What you are asked to do:
Copy out all the lines of the data that hold the word "leaves".

--------------------------------------------------

(** ** The loops over the buffer *)

Lemma buf_load_in (buf : list byte) (i : Z) (b : byte) :
  0 <= i < MTU_SIZE -> buf !! Z.to_nat i = Some b ->
  buf_load i buf = ([], buf, Val b).
Proof.
  intros Hi Hb. unfold buf_load.
  destruct (Z.leb_spec 0 i); [|lia].
  destruct (Z.ltb_spec i MTU_SIZE); [|lia].
  simpl. rewrite Hb. reflexivity.
Qed.

Lemma buf_store_in (buf : list byte) (i : Z) (b : byte) :
  0 <= i < MTU_SIZE ->
  buf_store i b buf = ([], <[Z.to_nat i := b]> buf, Val tt).
Proof.
  intros Hi. unfold buf_store.
  destruct (Z.leb_spec 0 i); [|lia].
  destruct (Z.ltb_spec i MTU_SIZE); [|lia].
  reflexivity.
Qed.

Lemma buf_store_out (buf : list byte) (i : Z) (b : byte) :
  MTU_SIZE <= i -> buf_store i b buf = ([], buf, Val tt).
Proof.
  intros Hi. unfold buf_store.
  destruct (Z.ltb_spec i MTU_SIZE); [lia|].
  rewrite andb_false_r. reflexivity.
Qed.

(** The push loop of lines 143-145 sends the bytes it walks over, in
    order, and leaves the buffer alone. *)
Lemma push_loop (buf : list byte) (count : nat) (i : Z) :
  0 <= i -> i + Z.of_nat count <= MTU_SIZE ->
  (Z.to_nat i + count <= length buf)%nat ->
  for_from i count (fun i => b ← buf_load i; emit (EvTxDataPush b)) buf
  = (EvTxDataPush <$> take count (drop (Z.to_nat i) buf), buf, Val tt).
Proof.
  revert i. induction count as [|c IH]; intros i Hi Hmtu Hlen.
  - reflexivity.
  - destruct (lookup_lt_is_Some_2 buf (Z.to_nat i)) as [b Hb]; [lia|].
    cbn [for_from].
    erewrite bind_val; last first.
    { erewrite bind_val; [|apply (buf_load_in buf i b); [lia|exact Hb]].
      reflexivity. }
    rewrite IH by lia.
    rewrite (drop_S _ _ _ Hb).
    replace (Z.to_nat (i + 1)) with (S (Z.to_nat i)) by lia.
    reflexivity.
Qed.

Lemma actions_app (t1 t2 : trace) : actions (t1 ++ t2) = actions t1 ++ actions t2.
Proof. apply List.filter_app. Qed.



(** A loop whose body only reads the buffer and only logs does the same. *)
Lemma log_loop (body : Z -> M unit) (buf : list byte) (count : nat) (i : Z) :
  (forall j, i <= j < i + Z.of_nat count ->
     exists t, body j buf = (t, buf, Val tt) /\ quiet t) ->
  exists t, for_from i count body buf = (t, buf, Val tt) /\ quiet t.
Proof.
  revert i. induction count as [|c IH]; intros i Hbody.
  - exists []. split; [reflexivity|constructor].
  - destruct (Hbody i) as (t1 & H1 & Q1); [lia|].
    destruct (IH (i + 1)) as (t2 & H2 & Q2).
    { intros j Hj. apply Hbody. lia. }
    exists (t1 ++ t2). split.
    + cbn [for_from]. erewrite bind_val by exact H1. rewrite H2. reflexivity.
    + apply Forall_app. split; assumption.
Qed.

(** [print_bytes] leaves the buffer alone and only prints. *)
Lemma print_bytes_run (buf : list byte) (len : Z) :
  0 <= len <= MTU_SIZE -> (Z.to_nat len <= length buf)%nat ->
  exists t, print_bytes len buf = (t, buf, Val tt) /\ quiet t.
Proof.
  intros Hlen Hbuf. unfold print_bytes, for_upto.
  edestruct (log_loop
    (fun i => (if (0 <? i) && (Z.rem i 16 =? 0)
               then emit (EvPrintf "\n" []) else mret tt);;
              b ← buf_load i;
              emit (EvPrintf "%02x " [PInt (Z.of_N (Byte.to_N b))]))
    buf (Z.to_nat len) 0) as (t & Ht & Qt).
  { intros j Hj.
    destruct (lookup_lt_is_Some_2 buf (Z.to_nat j)) as [b Hb]; [lia|].
    destruct ((0 <? j) && (Z.rem j 16 =? 0)).
    - eexists. split.
      + erewrite bind_val by reflexivity.
        erewrite bind_val by (apply (buf_load_in buf j b); [lia|exact Hb]).
        reflexivity.
      + repeat constructor.
    - eexists. split.
      + erewrite bind_val by reflexivity.
        erewrite bind_val by (apply (buf_load_in buf j b); [lia|exact Hb]).
        reflexivity.
      + repeat constructor. }
  exists (t ++ [EvPrintf "\n" []]). split.
  - erewrite bind_val by exact Ht. reflexivity.
  - apply Forall_app. split; [exact Qt|repeat constructor].
Qed.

--------------------------------------------------

Output below:
    order, and leaves the buffer alone. *)
(** [print_bytes] leaves the buffer alone and only prints. *)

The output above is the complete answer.